Senyum super lebar langsung muncul di wajah manis Renjun saat dia buka pintu rumahnya dan mendapati Jaemin berdiri di sana, lengkap dengan senyum yang bikin meleleh sampai ke ujung kaki.
Renjun nggak tau kenapa dia bisa senyum selebar ini padahal kalau ketemu Jaemin bawaannya selalu mau ngomel. Tapi hari ini beda. Entah kenapa. Ditambah hari ini Jaemin keliatan super ganteng.
Ya ampun, Renjun ke mana aja baru sadar kalo selama ini Jaemin secakep itu?
"Udah siap?" tanya Jaemin, disambut anggukan oleh Renjun. "Nyokap lo mana? Calon menantu mau pamitan dulu, nih."
Renjun nggak tau kenapa dia nggak nepak mulut Jaemin yang nyebut dirinya sebagai calon menantu.
"Nggak ada. Bunda lagi ada dinas keluar kota," kata Renjun, berhasil menghentikan Jaemin yang celingukan ke dalam rumah.
Jaemin ber-oh ria. "Ya udah langsung berangkat aja kalo gitu," ucap Jaemin. Renjun ngangguk.
Setelah mengunci pintu rumah dan pintu gerbang, keduanya jalan bersisian menuju halte bus di depan komplek rumah Renjun. Semalam Jaemin ngajak Renjun berangkat bareng ke sekolah. Tadinya Jaemin mau bawa motor, tapi dilarang sama Renjun.
"Cari mati, ya? Belum punya SIM. Nggak mau, ah. Ntar ditilang."
Ya udah. Kalau Renjun udah bersabda, Jaemin bisa apa selain nurut? Bucin kan, gitu.
"Jun, jalannya sinian," tangan Jaemin terulur, merangkul bahu Renjun supaya anak itu berjalan agak ke pinggir. Pagi-pagi begini jalanan komplek cukup ramai dilewati beberapa kendaraan. "Eh atau lo yang di sebelah sini deh."
Renjun nurut aja ketika Jaemin bergerak untuk tukar posisi.
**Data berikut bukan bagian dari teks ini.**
(** * The projection and reference-data services of [backend/]

    A shallow embedding of [backend/tsne_service.py] and
    [backend/reference_data.py].  JSON bodies and CSV cells are Python
    values, Python floats are IEEE binary64 numbers ([spec_float]), the
    module-level dictionary [tsne_cache] is a finite map threaded through
    the handler together with the state of NumPy's global generator, and
    exceptions are explicit results.  A string is the UTF-8 text of a
    Python [str].  The library routines the handlers call
    (string-to-float parsing, [repr], [np.random.choice],
    [TSNE.fit_transform], [print] on the standard output) and the file
    system are parameters. *)

From Stdlib Require Import ZArith String List SpecFloat Ascii Lia.
From stdpp Require Import gmap strings list fin_maps pretty.

#[local] Set Warnings "-register-all".
#[local] Open Scope string_scope.
#[local] Open Scope Z_scope.

(** * Python values, exceptions and builtins *)
Module Py.

(** What [json.loads] and [DataFrame.to_dict] can produce. *)
Inductive pyvalue :=
| PNone
| PBool (b : bool)
| PInt (z : Z)
| PFloat (f : spec_float)
| PStr (s : string)
| PList (l : list pyvalue)
| PDict (d : gmap string pyvalue).

(** The exceptions that occur in the handlers; the argument is [str(e)]. *)
Inductive exn :=
| AttributeError (msg : string)
| TypeError (msg : string)
| ValueError (msg : string)
| OverflowError (msg : string)
| IndexError (msg : string)
| FileNotFoundError (msg : string)
| UnicodeEncodeError (msg : string)
| OtherError (msg : string).

Definition exn_str (e : exn) : string :=
  match e with
  | AttributeError m | TypeError m | ValueError m | OverflowError m
  | IndexError m | FileNotFoundError m | UnicodeEncodeError m | OtherError m => m
  end.

Inductive result (A : Type) :=
| Ok (a : A)
| Raise (e : exn).
Arguments Ok {A} a.
Arguments Raise {A} e.

Definition rbind {A B} (r : result A) (k : A -> result B) : result B :=
  match r with
  | Ok a => k a
  | Raise e => Raise e
  end.

(** [type(v).__name__] *)
Definition type_name (v : pyvalue) : string :=
  match v with
  | PNone => "NoneType"
  | PBool _ => "bool"
  | PInt _ => "int"
  | PFloat _ => "float"
  | PStr _ => "str"
  | PList _ => "list"
  | PDict _ => "dict"
  end.

(** [v.get(key, dflt)]: only dictionaries have the method. *)
Definition py_get (v : pyvalue) (key : string) (dflt : pyvalue) : result pyvalue :=
  match v with
  | PDict d => Ok (default dflt (d !! key))
  | _ => Raise (AttributeError
                  ("'" +:+ type_name v +:+ "' object has no attribute 'get'"))
  end.

(** binary64 *)
Definition prec : Z := 53.
Definition emax : Z := 1024.

Definition float_zero : spec_float := S754_zero false.
Definition float_max : spec_float := SFmax_float prec emax.

(** The integer [n] rounded to nearest-even; an infinity when it is out
    of range. *)
Definition float_of_Z (n : Z) : spec_float := binary_normalize prec emax n 0 false.

Definition is_finite (f : spec_float) : bool :=
  match f with
  | S754_zero _ | S754_finite _ _ _ => true
  | S754_infinity _ | S754_nan => false
  end.

(** The builtin [float(v)].  [float_of_string s] is the parse of a
    string, [None] when Python raises ValueError. *)
Definition py_float (float_of_string : string -> option spec_float)
    (v : pyvalue) : result spec_float :=
  match v with
  | PNone | PList _ | PDict _ =>
      Raise (TypeError
               ("float() argument must be a string or a real number, not '"
                  +:+ type_name v +:+ "'"))
  | PBool b => Ok (float_of_Z (if b then 1 else 0))
  | PInt z =>
      if is_finite (float_of_Z z) then Ok (float_of_Z z)
      else Raise (OverflowError "int too large to convert to float")
  | PFloat f => Ok f
  | PStr s =>
      match float_of_string s with
      | Some f => Ok f
      | None => Raise (ValueError ("could not convert string to float: " +:+ s))
      end
  end.

(** [str(v)], as an f-string formats a value.  The text of a float and
    of a container is [repr]'s, a library routine. *)
Definition py_str (repr : pyvalue -> string) (v : pyvalue) : string :=
  match v with
  | PNone => "None"
  | PBool true => "True"
  | PBool false => "False"
  | PInt z => pretty z
  | PStr s => s
  | PFloat _ | PList _ | PDict _ => repr v
  end.

(** [str.lower()] on a text of ASCII characters: the letters A to Z are
    folded.  On other text [str.lower()] folds more (the letters of
    other alphabets), which this definition leaves as they are. *)
Definition lower_ascii (c : ascii) : ascii :=
  let n := nat_of_ascii c in
  if ((65 <=? n) && (n <=? 90))%nat then ascii_of_nat (n + 32) else c.

Fixpoint lower (s : string) : string :=
  match s with
  | EmptyString => EmptyString
  | String c s' => String (lower_ascii c) (lower s')
  end.

(** [sub in s] *)
Fixpoint contains (sub s : string) : bool :=
  String.prefix sub s ||
  match s with
  | EmptyString => false
  | String _ s' => contains sub s'
  end.

(** [s.endswith(suffix)] *)
Definition endswith (s suffix : string) : bool :=
  let n := String.length s in
  let k := String.length suffix in
  (k <=? n)%nat && String.eqb (String.substring (n - k) k s) suffix.

(** Truth value of an optional string: [None] and [''] are false. *)
Definition truthy (o : option string) : bool :=
  match o with
  | Some s => negb (String.eqb s "")
  | None => false
  end.

End Py.
Export Py.

Abbreviation record := (gmap string pyvalue).
Abbreviation matrix := (list (list spec_float)).

(** * NumPy array operations used by the handler *)
Module Np.

(** [np.nan_to_num] on one entry: NaN becomes zero, an infinity the
    largest finite number of its sign. *)
Definition nan_to_num1 (f : spec_float) : spec_float :=
  match f with
  | S754_nan => float_zero
  | S754_infinity false => float_max
  | S754_infinity true => SFopp float_max
  | _ => f
  end.

Definition nan_to_num (X : matrix) : matrix := map (map nan_to_num1) X.

(** [X[indices]]: rows picked by an index array; an index past the end
    raises. *)
Fixpoint take_rows (X : matrix) (indices : list nat) : result matrix :=
  match indices with
  | [] => Ok []
  | i :: rest =>
      match X !! i with
      | Some row => rbind (take_rows X rest) (fun rows => Ok (row :: rows))
      | None => Raise (IndexError "index out of bounds")
      end
  end.

End Np.

(** * External routines and the file system *)

(** The arguments of [np.random.choice(a, size, replace=..., p=...)];
    [p = None] is the uniform distribution. *)
Record ChoiceCall := {
  choice_a : Z;
  choice_size : Z;
  choice_replace : bool;
  choice_p : option (list spec_float)
}.

(** The arguments of the [TSNE(...)] constructor. *)
Record TSNEParams := {
  n_components : Z;
  perplexity : Z;
  random_state : Z;
  n_iter : Z
}.

(** The library routines.  [random_choice] reads and advances the state
    of the global generator, which nothing in the repository seeds.
    [stdout_print text] is [print(text)] on the standard output of the
    process: it raises UnicodeEncodeError for a text the encoding of the
    output cannot encode. *)
Record Lib := {
  float_of_string : string -> option spec_float;
  repr : pyvalue -> string;
  random_choice : N -> ChoiceCall -> result (list nat) * N;
  fit_transform : TSNEParams -> matrix -> result matrix;
  stdout_print : string -> result unit
}.
(** X26.  A commit on top of a complete history: with something staged, a
    current branch [b] and the history [cs] behind it, [commit] answers the
    hash of the new commit, whose tree is the stored tree of the staged
    files and whose parent is the commit the branch pointed to (none for
    the empty hash of a fresh repository); afterwards [log] lists the new
    commit followed by what [log] listed before, the current branch is
    still [b] and points to the new commit, the other branches are as they
    were, and nothing is staged, so that a second [commit] answers
    [None]. *)
Theorem commit_then_log (repo : repository.Repository) (now message b : string)
    (br : branch.Branch) (cs : list Commit) (fuel : nat) :
  let staged := staging.get_staged_files (repository.staging_area repo) in
  let r1 := store_object (repository.hash_object repo)
              (PyTreeDict (tree.DirectoryTree_to_dict (tree.build staged))) in
  let parent :=
    if String.eqb (branch.commit_hash br) "" then None
    else Some (branch.commit_hash br) in
  let c := mkCommit (fst r1) parent message
             (default "Unknown"%string (repository.config_author repo)) now None in
  let h := hash_content (pickle_dumps (PyCommit c)) in
  let r := repository.commit repo now message in
  staged <> [] ->
  branch.current_branch (repository.branch_manager repo) = Some b ->
  branch.branches (repository.branch_manager repo) !! b = Some br ->
  chain (repository.hash_object repo) parent cs ->
  pickle_loads (pickle_dumps (PyCommit c)) = Some (PyCommit c) ->
  no_collision (snd r1) (pickle_dumps (PyCommit c)) ->
  h <> ""%string ->
  length cs < fuel ->
  repository.log fuel repo None = Some (Ok cs) /\
  fst r = Some h /\
  repository.log fuel (snd r) None = Some (Ok (set_hash c h :: cs)) /\
  branch.get_current_branch (repository.branch_manager (snd r)) = Some b /\
  branch.get_current_commit (repository.branch_manager (snd r)) = Some h /\
  (forall n, n <> b ->
     branch.get_branch (repository.branch_manager (snd r)) n =
     branch.get_branch (repository.branch_manager repo) n) /\
  staging.get_staged_files (repository.staging_area (snd r)) = [] /\
  fst (repository.commit (snd r) now message) = None.
Proof.
  cbv zeta. intros Hne Hcur Hbr Hch Hround Hnc Hh Hfuel.
  rewrite (commit_unfold repo now message Hne). cbv zeta.
  assert (branch.get_current_commit (repository.branch_manager repo)
          = Some (branch.commit_hash br)) as Hcc.
  { unfold branch.get_current_commit, branch.get_branch. by rewrite Hcur, Hbr. }
  rewrite Hcc. unfold branch.get_current_branch. rewrite Hcur.
  set (st1 := snd (store_object (repository.hash_object repo) _)) in *.
  set (tree_hash := fst (store_object (repository.hash_object repo) _)) in *.
  set (parent := if String.eqb (branch.commit_hash br) "" then None
                 else Some (branch.commit_hash br)) in *.
  set (author := default "Unknown"%string (repository.config_author repo)) in *.
  set (c := mkCommit tree_hash parent message author now None) in *.
  assert (fst (create_commit st1 now tree_hash parent message author)
          = hash_content (pickle_dumps (PyCommit c))) as Hfst
    by apply store_object_hash.
  pose proof (commit_extra.create_commit_chain st1 now tree_hash parent message author cs
                (commit_extra.chain_kept _ _ _ _ Hch) Hround Hnc) as Hch'.
  cbv zeta in Hch'. rewrite Hfst in *. specialize (Hch' Hh).
  set (h := hash_content (pickle_dumps (PyCommit c))) in *.
  simpl fst. simpl snd.
  assert (branch.update_branch (repository.branch_manager repo) b h
          = (true, branch.mkBranchManager
                     (<[b := branch.update br h]>
                        (branch.branches (repository.branch_manager repo)))
                     (Some b))) as Hupd.
  { unfold branch.update_branch, branch.get_branch. by rewrite Hbr, Hcur. }
  rewrite Hupd. simpl.
  split_and!.
  - unfold repository.log. rewrite Hcc. subst parent.
    destruct (String.eqb (branch.commit_hash br) "").
    + by inversion Hch.
    + apply get_commit_history_no_limit; [done|lia].
  - done.
  - unfold repository.log, branch.get_current_commit, branch.get_branch. simpl.
    rewrite lookup_insert_eq. simpl.
    apply String.eqb_neq in Hh as ->.
    apply get_commit_history_no_limit; [done|simpl; lia].
  - done.
  - unfold branch.get_current_commit, branch.get_branch. simpl.
    by rewrite lookup_insert_eq.
  - intros n Hn. unfold branch.get_branch. simpl. by rewrite lookup_insert_ne.
  - done.
  - done.
Qed.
Lagi-lagi heran kenapa dia nggak misuh-misuh? Renjun kan bukan anak kecil yang kalo jalan harus di pinggir banget.
"Nah, lebih aman," Jaemin tersenyum, bikin Renjun deg-degan setengah mampus. Ah, sialan. Cakep banget senyumnya.
Pagi ini angin berhembus agak kencang, berhasil menggerakan apa pun termasuk rambut Jaemin yang hari ini warnanya dark brown.
Renjun berhenti melangkah, bikin Jaemin ikutan berhenti. "Kenapa?" tanya Jaemin.
"Rambutnya berantakan. Nggak pake pomade, ya?"
Di tempatnya berdiri, Jaemin nahan napas saat Renjun maju beberapa langkah, mengulurkan tangannya untuk merapikan rambut Jaemin yang sedikit berantakan karena ketiup angin. Jaemin deg-degan, tapi dia berhasil mengontrol diri jadi lebih rileks. Aroma tubuh Renjun yang manis langsung berebut masuk ke indra penciuman Jaemin.
Wangi banget. Bikin candu.
Jaemin senyum. Dia rendahin kepalanya supaya Renjun lebih gampang rapihin rambutnya. "Iya, tadi buru-buru. Takut telat," katanya.
Nggak butuh waktu lama buat rambut Jaemin rapi. Meskipun maish ketiup angin, seenggaknya sekarang sedikit lebih rapi.
"Dah selesai," kata Renjun.
"Makasih," Jaemin mengulas senyum.
"Sama-sama."
Keduanya kemudian lanjut berjalan.
Jarak dari rumah Renjun ke halte bus sebenernya nggak jauh-jauh amat, tapi nggak tau kenapa hari ini rasanya jaraknya jadi lebih jauh. Padahal Renjun udah nggak sabar mau cepet-cepet sampe sekolah kemudian makan di kantin. Renjun belum sarapan karena dia nggak punya apa-apa yang bisa dia masak.